*** Begin section ***

(** * Event-registration information extraction: a shallow embedding

    The development follows the Python sources module by module:
    - [data_model.py]               -> [Module DataModel]
    - [Name_Entity_Recogniztion.py] -> [Module Extractor]
    - [info_processing.py]          -> [Module Processor]
    - [text_process.py]             -> [Module Preprocessor]
    - [extraction_engine.py]        -> [Module Engine], [Module Batch]
    - [template_generation.py]      -> [Module Templates]
    - [extraction_service.py]       -> [Module Service]

    Conventions.
    - Python [str] values are lists of characters ([str := list ascii]).
      The characters are 7-bit ASCII; the upper 128 values of [ascii] are
      treated as uncased symbols that are neither whitespace, digits nor
      word characters.
    - Python [int] is [Z].
    - An exception is a value of [exn]; code that may raise returns
      [result A := exn + A] and [try/except] is a [match] on it.
    - Definitions keep the names of the Python functions they embed. *)

From Stdlib Require Import List String Ascii Bool Arith ZArith NArith Lia.
From Stdlib Require Import QArith Sorted.
Import ListNotations.

Set Implicit Arguments.
Local Open Scope Z_scope.

(* ================================================================== *)
(** * Python strings *)
(* ================================================================== *)

Module PyStr.

Definition str := list ascii.

(** [L "abc"] is the Python literal ["abc"]. *)
Definition L (s : string) : str := list_ascii_of_string s.

Definition code (c : ascii) : N := N_of_ascii c.

Definition in_range (lo hi : N) (c : ascii) : bool :=
  (N.leb lo (code c) && N.leb (code c) hi)%bool.

(** [str.isspace] on one ASCII character:
    TAB LF VT FF CR, FS GS RS US and SPACE. *)
Definition is_space (c : ascii) : bool :=
  in_range 9 13 c || in_range 28 32 c.

Definition is_upper (c : ascii) : bool := in_range 65 90 c.
Definition is_lower (c : ascii) : bool := in_range 97 122 c.
Definition is_alpha (c : ascii) : bool := is_upper c || is_lower c.
Definition is_digit (c : ascii) : bool := in_range 48 57 c.
(** [\w] for ASCII text: letters, digits and underscore. *)
Definition is_word (c : ascii) : bool :=
  is_alpha c || is_digit c || N.eqb (code c) 95.

Definition to_lower (c : ascii) : ascii :=
  if is_upper c then ascii_of_N (code c + 32) else c.
Definition to_upper (c : ascii) : ascii :=
  if is_lower c then ascii_of_N (code c - 32) else c.

Definition lower (s : str) : str := map to_lower s.
Definition upper (s : str) : str := map to_upper s.

(** [str.capitalize] on ASCII text: first character upper-cased, the rest
    lower-cased.  (Beyond ASCII Python title-cases the first character,
    which can give more than one character; see the conventions.) *)
Definition capitalize (s : str) : str :=
  match s with
  | [] => []
  | c :: r => to_upper c :: lower r
  end.

Definition ascii_eqb (a b : ascii) : bool := Ascii.eqb a b.

Fixpoint str_eqb (a b : str) : bool :=
  match a, b with
  | [], [] => true
  | x :: a', y :: b' => Ascii.eqb x y && str_eqb a' b'
  | _, _ => false
  end.

Fixpoint lstrip (s : str) : str :=
  match s with
  | c :: r => if is_space c then lstrip r else s
  | [] => []
  end.
Definition rstrip (s : str) : str := rev (lstrip (rev s)).
Definition strip (s : str) : str := rstrip (lstrip s).

(** Python truthiness of a [str]. *)
Definition truthy (s : str) : bool :=
  match s with [] => false | _ => true end.

(** [len(s)] as a Python int. *)
Definition len (s : str) : Z := Z.of_nat (List.length s).

(** [s.split()]: the maximal runs of characters that are not whitespace.
    [acc] holds the current run, reversed. *)
Fixpoint split_aux (s : str) (acc : str) : list str :=
  match s with
  | [] => match acc with [] => [] | _ => [rev acc] end
  | c :: r =>
      if is_space c
      then match acc with
           | [] => split_aux r []
           | _ => rev acc :: split_aux r []
           end
      else split_aux r (c :: acc)
  end.
Definition split (s : str) : list str := split_aux s [].

(** [s.split(sep)] for a one-character separator: empty fields are kept. *)
Fixpoint split_on_aux (sep : ascii) (s : str) (acc : str) : list str :=
  match s with
  | [] => [rev acc]
  | c :: r =>
      if ascii_eqb c sep
      then rev acc :: split_on_aux sep r []
      else split_on_aux sep r (c :: acc)
  end.
Definition split_on (sep : ascii) (s : str) : list str :=
  split_on_aux sep s [].

(** [sep.join(parts)]. *)
Fixpoint join (sep : str) (parts : list str) : str :=
  match parts with
  | [] => []
  | [p] => p
  | p :: t => p ++ sep ++ join sep t
  end.

Fixpoint starts_with (p s : str) : bool :=
  match p, s with
  | [], _ => true
  | x :: p', y :: s' => ascii_eqb x y && starts_with p' s'
  | _ :: _, [] => false
  end.

(** [sub in s]. *)
Fixpoint contains (sub s : str) : bool :=
  starts_with sub s
  || match s with
     | [] => false
     | _ :: t => contains sub t
     end.

(** [s.replace(old, new)] for a non-empty [old]: occurrences are
    replaced from left to right and do not overlap. *)
Fixpoint replace_from (fuel : nat) (old new s : str) : str :=
  match fuel with
  | O => s
  | S f =>
      match s with
      | [] => []
      | c :: t =>
          if starts_with old s
          then new ++ replace_from f old new (skipn (List.length old) s)
          else c :: replace_from f old new t
      end
  end.
Definition replace (old new s : str) : str :=
  match old with
  | [] => s
  | _ => replace_from (S (List.length s)) old new s
  end.

(** [c in s] for one character. *)
Definition has_char (c : ascii) (s : str) : bool := existsb (ascii_eqb c) s.

(** [x in collection] for a collection of strings. *)
Definition str_in (x : str) (l : list str) : bool := existsb (str_eqb x) l.

(** [s.isalpha()], [s.islower()]; [c.isupper()] for one character is
    [is_upper]. *)
Definition isalpha (s : str) : bool := truthy s && forallb is_alpha s.
Definition islower (s : str) : bool :=
  existsb is_lower s && forallb (fun c => negb (is_upper c)) s.

(** [s[a:b]] for [0 <= a]. *)
Definition slice (s : str) (a b : Z) : str :=
  firstn (Z.to_nat (b - a)) (skipn (Z.to_nat a) s).

(** [str(n)] for a non-negative int: [fuel] bounds the number of digits. *)
Fixpoint digits (fuel : nat) (n : N) (acc : str) : str :=
  match fuel with
  | O => acc
  | S f =>
      let d := ascii_of_N (48 + N.modulo n 10) in
      if N.ltb n 10 then d :: acc else digits f (N.div n 10) (d :: acc)
  end.
Definition str_of_int (z : Z) : str :=
  let n := Z.to_N z in digits (S (N.to_nat (N.log2 n))) n [].

End PyStr.
Import PyStr.

(* ================================================================== *)
(** * Exceptions *)
(* ================================================================== *)

Inductive exn : Type :=
| ValueError (msg : string)
| AttributeError (msg : string).

Definition result (A : Type) : Type := (exn + A)%type.
Definition Ok {A : Type} (a : A) : result A := inr a.
Definition Raise {A : Type} (e : exn) : result A := inl e.

Definition bind {A B : Type} (m : result A) (f : A -> result B) : result B :=
  match m with
  | inl e => inl e
  | inr a => f a
  end.

Notation "x <- m ;; k" := (bind m (fun x => k))
  (at level 61, m at next level, right associativity).

(** [str(exc)] for the exceptions above. *)
Definition exn_message (e : exn) : string :=
  match e with
  | ValueError m => m
  | AttributeError m => m
  end.

(* ================================================================== *)
(** * Python's [re] module

    A backtracking matcher for the fragment of the regular-expression
    language the sources use: literals, [.], character classes,
    [\s \d \w \b ^ $], groups, alternation and greedy or lazy bounded
    repetition, with optional [re.IGNORECASE].  Alternatives are tried
    left to right, a greedy repetition tries one more iteration before
    it tries to stop and a lazy one the other way round, so the first
    success is the match Python reports.  Patterns are parsed from
    their source text by [compile]. *)
(* ================================================================== *)

Module Re.

Inductive citem : Type :=
| CRange (lo hi : ascii)
| CSpace
| CDigit
| CWord.

Inductive regex : Type :=
| Eps
| Chr (c : ascii)
| Any
| Cls (neg : bool) (items : list citem)
| Cat (a b : regex)
| Alt (a b : regex)
| Rep (lo : nat) (hi : option nat) (greedy : bool) (a : regex)
| Grp (n : nat) (a : regex)
| WordB
| Bol
| Eol.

*** End section ***

__Brief__:
Using the entries above, repeat only the lines from the one containing "- Python [str]" through the one containing "Definition to_lower (c", end lines included.

__Written response__:
    - Python [str] values are lists of characters ([str := list ascii]).
      The characters are 7-bit ASCII; the upper 128 values of [ascii] are
      treated as uncased symbols that are neither whitespace, digits nor
      word characters.
    - Python [int] is [Z].
    - An exception is a value of [exn]; code that may raise returns
      [result A := exn + A] and [try/except] is a [match] on it.
    - Definitions keep the names of the Python functions they embed. *)

From Stdlib Require Import List String Ascii Bool Arith ZArith NArith Lia.
From Stdlib Require Import QArith Sorted.
Import ListNotations.

Set Implicit Arguments.
Local Open Scope Z_scope.

(* ================================================================== *)
(** * Python strings *)
(* ================================================================== *)

Module PyStr.

Definition str := list ascii.

(** [L "abc"] is the Python literal ["abc"]. *)
Definition L (s : string) : str := list_ascii_of_string s.

Definition code (c : ascii) : N := N_of_ascii c.

Definition in_range (lo hi : N) (c : ascii) : bool :=
  (N.leb lo (code c) && N.leb (code c) hi)%bool.

(** [str.isspace] on one ASCII character:
    TAB LF VT FF CR, FS GS RS US and SPACE. *)
Definition is_space (c : ascii) : bool :=
  in_range 9 13 c || in_range 28 32 c.

Definition is_upper (c : ascii) : bool := in_range 65 90 c.
Definition is_lower (c : ascii) : bool := in_range 97 122 c.
Definition is_alpha (c : ascii) : bool := is_upper c || is_lower c.
Definition is_digit (c : ascii) : bool := in_range 48 57 c.
(** [\w] for ASCII text: letters, digits and underscore. *)
Definition is_word (c : ascii) : bool :=
  is_alpha c || is_digit c || N.eqb (code c) 95.

Definition to_lower (c : ascii) : ascii :=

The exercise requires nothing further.